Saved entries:
=====

(* ===== verification/DmAlive.v ===== *)
(** * isde-dm: someone to talk to

    On a machine where processes can be forked and the X server comes up, every
    round of the main loop ends with an X server and with a greeter or a
    session.  The exception is a greeter that dies while the session is locked. *)

From S2P Require Import Prelude.
From S2P Require Import CString.
From S2P Require Import CFloat.
From S2P Require Import TwoState.
From S2P Require Import LineIpc.
From S2P Require Import DesktopEntry.
From S2P Require Import DmCore.
From S2P Require Import DmProc.
From S2P Require Import DmIpc.
From S2P Require Import DmRun.
From S2P Require Import DmSafety.
From S2P Require Import DmHandlers.
From S2P Require Import DmLock.
Open Scope Z_scope.

(** Forks succeed, /dev/urandom has 16 bytes, the Xauthority file can be written
    and the X server that was started accepts connections. *)
Record healthy `{System} : Prop := mkHealthy {
  forks h p : is_Some (answer h (Fork p));
  opens h path c : 0 ≤ answer h (Open path c);
  entropy h fd : ∃ b, answer (Open (str "/dev/urandom") false :: h) (Read fd 16) = Data b ∧
                   (16 ≤ length b)%nat;
  locks h path : answer h (Access path) = true;
  connects h disp : answer h (XcbConnect disp) = true
}.

(** An X server, and a greeter or a session. *)
Definition attended (d : Dm) : Prop :=
  xserver_pid d ≠ 0 ∧ (greeter_pid d ≠ 0 ∨ session_pid d ≠ 0).

Section Alive.
Context `{System}.

(** ** The mode does not change *)

Definition same_mode (w w' : World) : Prop := dev_mode (dm w') = dev_mode (dm w).

#[export] Instance same_mode_preorder : PreOrder same_mode := same_preorder (fun w => dev_mode (dm w)).

Lemma mode_tame {A} (m : dprog A) : tame quiet m → steps same_mode m.
Proof.
  intros [_ Ht] w. specialize (Ht w). unfold wp in *. destruct (m w); [apply Ht|done].
Qed.

Lemma mode_sound {A} (m : dprog A) : sound m → steps same_mode m.
Proof.
  intros [_ Ht] w. specialize (Ht w). unfold wp in *. destruct (m w); [apply Ht|done].
Qed.

Lemma mode_ipc_handle : short_sessions → steps same_mode dm_ipc_handle.
Proof.
  intros Hs. unfold dm_ipc_handle. apply steps_bind; [apply _|apply steps_gets; apply _|]. intros d.
  destruct (_ <? 0); [apply steps_skip; apply _|]. cbv zeta.
  destruct (_ <=? 0); [apply mode_tame; tamed drop_client|].
  apply steps_bind; [apply _|by intros w|]. intros [bytes|e]; [|apply mode_tame; unfold drop_client; tame].
  destruct (take _ bytes); [apply mode_tame; tamed drop_client|].
  apply steps_receive; [apply _| |done..]. intros ?. by apply mode_sound, sound_dispatch.
Qed.

Lemma mode_accept : steps same_mode dm_ipc_accept.
Proof.
  unfold dm_ipc_accept. steps; try (apply steps_modify; done); by intros w.
Qed.

(** The part of a round before the end. *)
Lemma mode_socket (b : bool) : short_sessions →
  steps same_mode (when b (c ← get_dm ipc_client_fd; if 0 <=? c then dm_ipc_handle else dm_ipc_accept)).
Proof.
  intros Hs. apply steps_when; [apply _|]. apply steps_bind; [apply _|apply steps_gets; apply _|].
  intros c. destruct (0 <=? c); [by apply mode_ipc_handle|apply mode_accept].
Qed.

(** ** Starting what is missing *)

Context (Hh : healthy).

Lemma wp_healthy_fork p ch w :
  tame any_call ch →
  wp no_fault (fork p ch) (fun pid w' => 0 < pid ∧ dm w' = dm w) w.
Proof.
  intros [_ Ht]. specialize (Ht (w <| calls := Fork p :: calls w |>)). unfold wp, fork in *.
  destruct (forks Hh (calls w) p) as [pid ->]. destruct (ch _); [|done]. split; [lia|done].
Qed.

Lemma wp_greeter_start w :
  wp no_fault dm_greeter_start (fun _ w' => greeter_pid (dm w') ≠ 0 ∧
    xserver_pid (dm w') = xserver_pid (dm w) ∧ session_pid (dm w') = session_pid (dm w) ∧
    running (dm w') = running (dm w)) w.
Proof.
  unfold dm_greeter_start. apply wp_bind, wp_gets. cbn beta. unfold id.
  destruct (0 <? greeter_pid (dm w)) eqn:E; [apply wp_ret; split; [lia|done]|].
  apply wp_bind. eapply wp_mono; [apply wp_healthy_fork; tame|]. cbn beta. intros pid w1 [Hp Hd].
  rewrite (proj2 (Z.ltb_ge _ _)) by lia. apply wp_bind, wp_modify. cbn beta. apply wp_ret.
  cbn. rewrite Hd. split; [lia|done].
Qed.

Lemma wp_restart_greeter w :
  wp no_fault restart_greeter (fun _ w' =>
    (xserver_pid (dm w) ≠ 0 → attended (dm w')) ∧ xserver_pid (dm w') = xserver_pid (dm w) ∧
    running (dm w') = running (dm w) ∧ dev_mode (dm w') = dev_mode (dm w)) w.
Proof.
  eapply wp_mono; [apply (wp_and _ _ (fun _ w' => (xserver_pid (dm w) ≠ 0 → attended (dm w')) ∧
    xserver_pid (dm w') = xserver_pid (dm w) ∧ running (dm w') = running (dm w)) (fun _ w' => same_mode w w') w);
    [|apply (mode_tame _ (tame_restart_greeter quiet idle_quiet))]|].
  2:{ cbn beta. intros _ w' [(A & B & C) D]. exact (conj A (conj B (conj C D))). }
  unfold restart_greeter. apply wp_bind, wp_gets. cbn beta. unfold id, attended.
  destruct (greeter_pid (dm w) =? 0) eqn:E1; [|apply wp_ret; apply Z.eqb_neq in E1; tauto].
  destruct (session_pid (dm w) =? 0) eqn:E2; [|apply wp_ret; apply Z.eqb_neq in E2; tauto].
  destruct (xserver_pid (dm w) =? 0) eqn:E3; cbn [negb andb when].
  { apply Z.eqb_eq in E3. by apply wp_ret. }
  apply wp_bind. eapply wp_mono; [apply wp_greeter_start|]. cbn beta. intros _ w1 (A & B & C & D).
  apply wp_ret. rewrite B. tauto.
Qed.

Lemma wp_generate_xauth w :
  wp no_fault generate_xauth (fun ok w' => ok = true ∧ dev_mode (dm w') = dev_mode (dm w) ∧
    running (dm w') = running (dm w)) w.
Proof.
  unfold generate_xauth. apply wp_bind, (wp_dcall _ (Open _ _)).
  set (w1 := w <| calls := _ |>). set (fd := answer _ _). assert (Hfd : 0 ≤ fd) by apply Hh.
  rewrite (proj2 (Z.ltb_ge _ _) Hfd). apply wp_bind, (wp_dcall _ (Read fd 16)).
  destruct (entropy Hh (calls w) fd) as (b & Eb & Hb). change (calls w1) with (Open (str "/dev/urandom") false :: calls w).
  rewrite Eb. cbv zeta. apply wp_bind, wp_modify. cbn beta. apply wp_bind, (wp_dcall _ (Close fd)).
  rewrite length_take, Nat.min_l by done. cbn [Nat.eqb negb].
  apply wp_bind, wp_gets. cbn beta zeta. apply wp_bind, wp_modify. cbn beta.
  apply wp_bind, (wp_dcall _ (Open _ true)). set (fd2 := answer _ _). assert (Hfd2 : 0 ≤ fd2) by apply Hh.
  rewrite (proj2 (Z.ltb_ge _ _) Hfd2). apply wp_bind, (wp_dcall _ (Write fd2 _)).
  apply wp_bind, (wp_dcall _ (Close fd2)). by apply wp_ret.
Qed.

Lemma wp_xserver_start vt w :
  dev_mode (dm w) = false →
  wp no_fault (dm_xserver_start vt) (fun ok w' => ok = true ∧ xserver_pid (dm w') ≠ 0 ∧
    running (dm w') = running (dm w)) w.
Proof.
  intros Ed. unfold dm_xserver_start. apply wp_bind, wp_gets. cbn beta. rewrite Ed. unfold launch_xserver.
  apply wp_bind, wp_modify. cbn beta. apply wp_bind. eapply wp_mono; [apply wp_generate_xauth|].
  cbn beta. intros ok w1 (-> & E1 & E2). cbn [negb].
  apply wp_bind. eapply wp_mono; [apply wp_healthy_fork; tame|]. cbn beta. intros pid w2 [Hp Hd].
  rewrite (proj2 (Z.ltb_ge _ _)) by lia. apply wp_bind, wp_modify. cbn beta. apply wp_ret.
  split; [done|]. cbn. rewrite Hd. split; [lia|exact E2].
Qed.

Lemma wp_xserver_ready w :
  wp no_fault dm_xserver_ready (fun ok w' => ok = true ∧ dm w' = dm w) w.
Proof.
  unfold dm_xserver_ready. apply wp_bind, wp_gets. cbn beta. apply wp_bind, (wp_dcall _ (Setenv _ _)).
  cbn [wait_ready]. apply wp_bind, (wp_dcall _ (Access _)). rewrite (locks Hh).
  apply wp_bind, (wp_dcall _ (XcbConnect _)). rewrite (connects Hh). by apply wp_ret.
Qed.

Lemma wp_restart_xserver w :
  dev_mode (dm w) = false → (xserver_pid (dm w) ≠ 0 → attended (dm w)) →
  wp no_fault restart_xserver (fun _ w' => running (dm w') = true → attended (dm w')) w.
Proof.
  intros Ed Ha. unfold restart_xserver. apply wp_bind, wp_gets. cbn beta. unfold id.
  destruct (xserver_pid (dm w) =? 0) eqn:Ex; cbn [andb].
  2:{ apply wp_ret. intros _. apply Ha. by apply Z.eqb_neq in Ex. }
  destruct (running (dm w)) eqn:Er; cbn [when]; [|apply wp_ret; congruence].
  apply wp_bind. eapply (wp_tame quiet); [tame|]. intros _ w1 [_ D1 _ _].
  apply wp_bind, wp_gets. cbn beta. apply wp_bind.
  eapply wp_mono; [apply wp_xserver_start; congruence|]. cbn beta. intros ok w2 (-> & X2 & R2). cbn [when].
  apply wp_bind. eapply wp_mono; [apply wp_xserver_ready|]. cbn beta. intros ok w3 [-> D3]. cbn [when].
  apply wp_bind. eapply wp_mono; [apply wp_greeter_start|]. cbn beta. intros _ w4 (A & B & C & D).
  apply wp_ret. intros _. split; [by rewrite B, D3|by left].
Qed.
End Alive.

(** ** A lock screen that is lost *)

(** Locked, with nothing on the screen to unlock it. *)
Definition unattended_lock (d : Dm) : Prop :=
  locked d = true ∧ greeter_pid d = 0 ∧ xserver_pid d ≠ 0 ∧ session_pid d ≠ 0.

Definition lock_message (m : BusMessage) : Prop :=
  d_member m = Some (str "Lock") ∧ d_interface m = Some DM_DBUS_INTERFACE.

(** Nothing happens, or the session is to be locked. *)
Definition lock_wake (wk : wake) : Prop :=
  match wk with
  | Ready r => r_children r = None ∧ r_seat r = false ∧ r_ipc r = false ∧ r_lid r = None ∧
      from_option (Forall lock_message) True (r_bus r)
  | _ => False
  end.

Section Lost.
Context `{System} (path : text).

Lemma wp_lock_message m w :
  lock_message m → unattended_lock (dm w) → wp no_fault (handle_method path m) (fun _ w' => dm w' = dm w) w.
Proof.
  intros [Em Ei] [El _]. unfold handle_method. destruct (d_method_call m); cbn [negb]; [|by apply wp_ret].
  rewrite Em, Ei. rewrite bool_decide_eq_false_2 by done. cbn [andb].
  rewrite bool_decide_eq_true_2 by done. cbn [negb]. unfold method_reply, dm_lock_session.
  apply wp_bind, wp_bind, wp_gets. cbn beta. rewrite bool_decide_eq_true_2 by done.
  apply wp_bind, wp_bind, wp_gets. cbn beta. unfold id. rewrite El.
  apply wp_ret. cbn beta. apply wp_ret. by apply (wp_dcall _ (BusReply Empty)).
Qed.

Lemma wp_lock_messages msgs w :
  Forall lock_message msgs → unattended_lock (dm w) →
  wp no_fault (for_each msgs (handle_method path)) (fun _ w' => dm w' = dm w) w.
Proof.
  intros Hm. revert w. induction Hm as [|m msgs Hm _ IH]; intros w Hu; cbn [for_each]; [by apply wp_ret|].
  apply wp_bind. eapply wp_mono; [by apply wp_lock_message|]. cbn beta. intros _ w1 E1.
  eapply wp_mono; [apply IH; by rewrite E1|]. cbn beta. intros _ w2 ->. done.
Qed.

Lemma wp_unattended_restart w :
  unattended_lock (dm w) → wp no_fault (restart_greeter;; restart_xserver) (fun _ w' => w' = w) w.
Proof.
  intros (_ & _ & Ex & Es). unfold restart_greeter, restart_xserver.
  apply wp_bind, wp_bind, wp_gets. cbn beta. unfold id.
  rewrite (proj2 (Z.eqb_neq _ _) Es), andb_false_r. apply wp_ret, wp_bind, wp_gets. cbn beta.
  rewrite (proj2 (Z.eqb_neq _ _) Ex). by apply wp_ret.
Qed.

Lemma wp_lock_round r w :
  lock_wake (Ready r) → unattended_lock (dm w) →
  wp no_fault (dm_round path r) (fun _ w' => dm w' = dm w) w.
Proof.
  intros (Ec & Es & Ei & El & Eb) Hu. unfold dm_round. rewrite Ec, Es, Ei, El.
  apply wp_bind, wp_gets. cbn beta. unfold id. rewrite !andb_false_r. cbn [when]. apply wp_bind.
  apply (wp_mono _ _ (fun _ w' => dm w' = dm w)).
  { unfold dm_dbus_get_fd. apply wp_bind, wp_gets. cbn beta.
    destruct (negb _); [by apply wp_ret|by apply (wp_dcall _ BusGetFd)]. }
  cbn beta. intros fd w1 E1. do 3 apply wp_bind, wp_ret. apply wp_bind.
  apply (wp_mono _ _ (fun _ w' => dm w' = dm w)).
  { destruct (r_bus r) as [msgs|]; [|by apply wp_ret]. destruct (0 <=? fd); cbn [when]; [|by apply wp_ret].
    unfold dm_dbus_dispatch. apply wp_bind, wp_gets. cbn beta. destruct (dbus _); cbn [when]; [|by apply wp_ret].
    eapply wp_mono; [apply wp_lock_messages; [done|by rewrite E1]|]. cbn beta. intros _ w2 ->. done. }
  cbn beta. intros _ w2 E2. apply wp_bind, wp_ret.
  eapply wp_mono; [apply wp_unattended_restart; by rewrite E2|]. cbn beta. intros _ w3 ->. done.
Qed.

Lemma wp_lock_run wakes w :
  Forall lock_wake wakes → unattended_lock (dm w) →
  wp no_fault (dm_run path wakes) (fun _ w' => dm w' = dm w) w.
Proof.
  intros Hw. revert w. induction Hw as [|wk wakes Hwk _ IH]; intros w Hu; cbn [dm_run]; [by apply wp_ret|].
  apply wp_bind, wp_gets. cbn beta. destruct (negb _); [by apply wp_ret|].
  destruct wk as [t| |r]; [done..|].
  apply wp_bind. eapply wp_mono; [by apply wp_lock_round|]. cbn beta. intros _ w1 E1.
  eapply wp_mono; [apply IH; by rewrite E1|]. cbn beta. intros _ w2 ->. done.
Qed.

(** The greeter's death is noticed, and no more. *)
Lemma wp_greeter_dies p w :
  locked (dm w) = true → greeter_pid (dm w) = Z.pos p → xserver_pid (dm w) ≠ 0 →
  xserver_pid (dm w) ≠ Z.pos p → session_pid (dm w) ≠ 0 →
  wp no_fault (dm_round path (mkReady (Some [p]) false false None None))
    (fun _ w' => dm w' = (dm w) <| greeter_pid := 0 |>) w.
Proof.
  intros El Eg Ex Ep Es. unfold dm_round. cbn [r_children r_seat r_ipc r_bus r_lid].
  apply wp_bind, wp_gets. cbn beta. unfold id. rewrite !andb_false_r. cbn [when]. apply wp_bind.
  apply (wp_mono _ _ (fun _ w' => dm w' = dm w)).
  { unfold dm_dbus_get_fd. apply wp_bind, wp_gets. cbn beta.
    destruct (negb _); [by apply wp_ret|by apply (wp_dcall _ BusGetFd)]. }
  cbn beta. intros fd w1 E1. apply wp_bind. unfold reap_children. cbn [for_each].
  apply wp_bind, wp_bind, (wp_dcall _ WaitAny). unfold reap_child.
  apply wp_bind, wp_gets. cbn beta zeta. unfold id. set (w2 := w1 <| calls := _ |>).
  assert (E2 : dm w2 = dm w) by exact E1. rewrite E2.
  rewrite (proj2 (Z.eqb_neq _ _)) by congruence. rewrite Eg, Z.eqb_refl. apply wp_modify. cbn beta.
  apply wp_ret. do 4 apply wp_bind, wp_ret. set (w3 := w2 <| dm := _ |>).
  assert (E3 : dm w3 = (dm w) <| greeter_pid := 0 |>) by (rewrite <- E2; done).
  eapply wp_mono; [apply wp_unattended_restart; rewrite E3; by repeat split|]. cbn beta.
  intros _ w4 ->. done.
Qed.
End Lost.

=====

Your goal
Each line above from the one with "eapply wp_mono; [apply wp_unattended_restart; by" up to and including the one with "(** The greeter's" must be set down exactly, and no line outside that span may appear.

Result of the task
  eapply wp_mono; [apply wp_unattended_restart; by rewrite E2|]. cbn beta. intros _ w3 ->. done.
Qed.

Lemma wp_lock_run wakes w :
  Forall lock_wake wakes → unattended_lock (dm w) →
  wp no_fault (dm_run path wakes) (fun _ w' => dm w' = dm w) w.
Proof.
  intros Hw. revert w. induction Hw as [|wk wakes Hwk _ IH]; intros w Hu; cbn [dm_run]; [by apply wp_ret|].
  apply wp_bind, wp_gets. cbn beta. destruct (negb _); [by apply wp_ret|].
  destruct wk as [t| |r]; [done..|].
  apply wp_bind. eapply wp_mono; [by apply wp_lock_round|]. cbn beta. intros _ w1 E1.
  eapply wp_mono; [apply IH; by rewrite E1|]. cbn beta. intros _ w2 ->. done.
Qed.

(** The greeter's death is noticed, and no more. *)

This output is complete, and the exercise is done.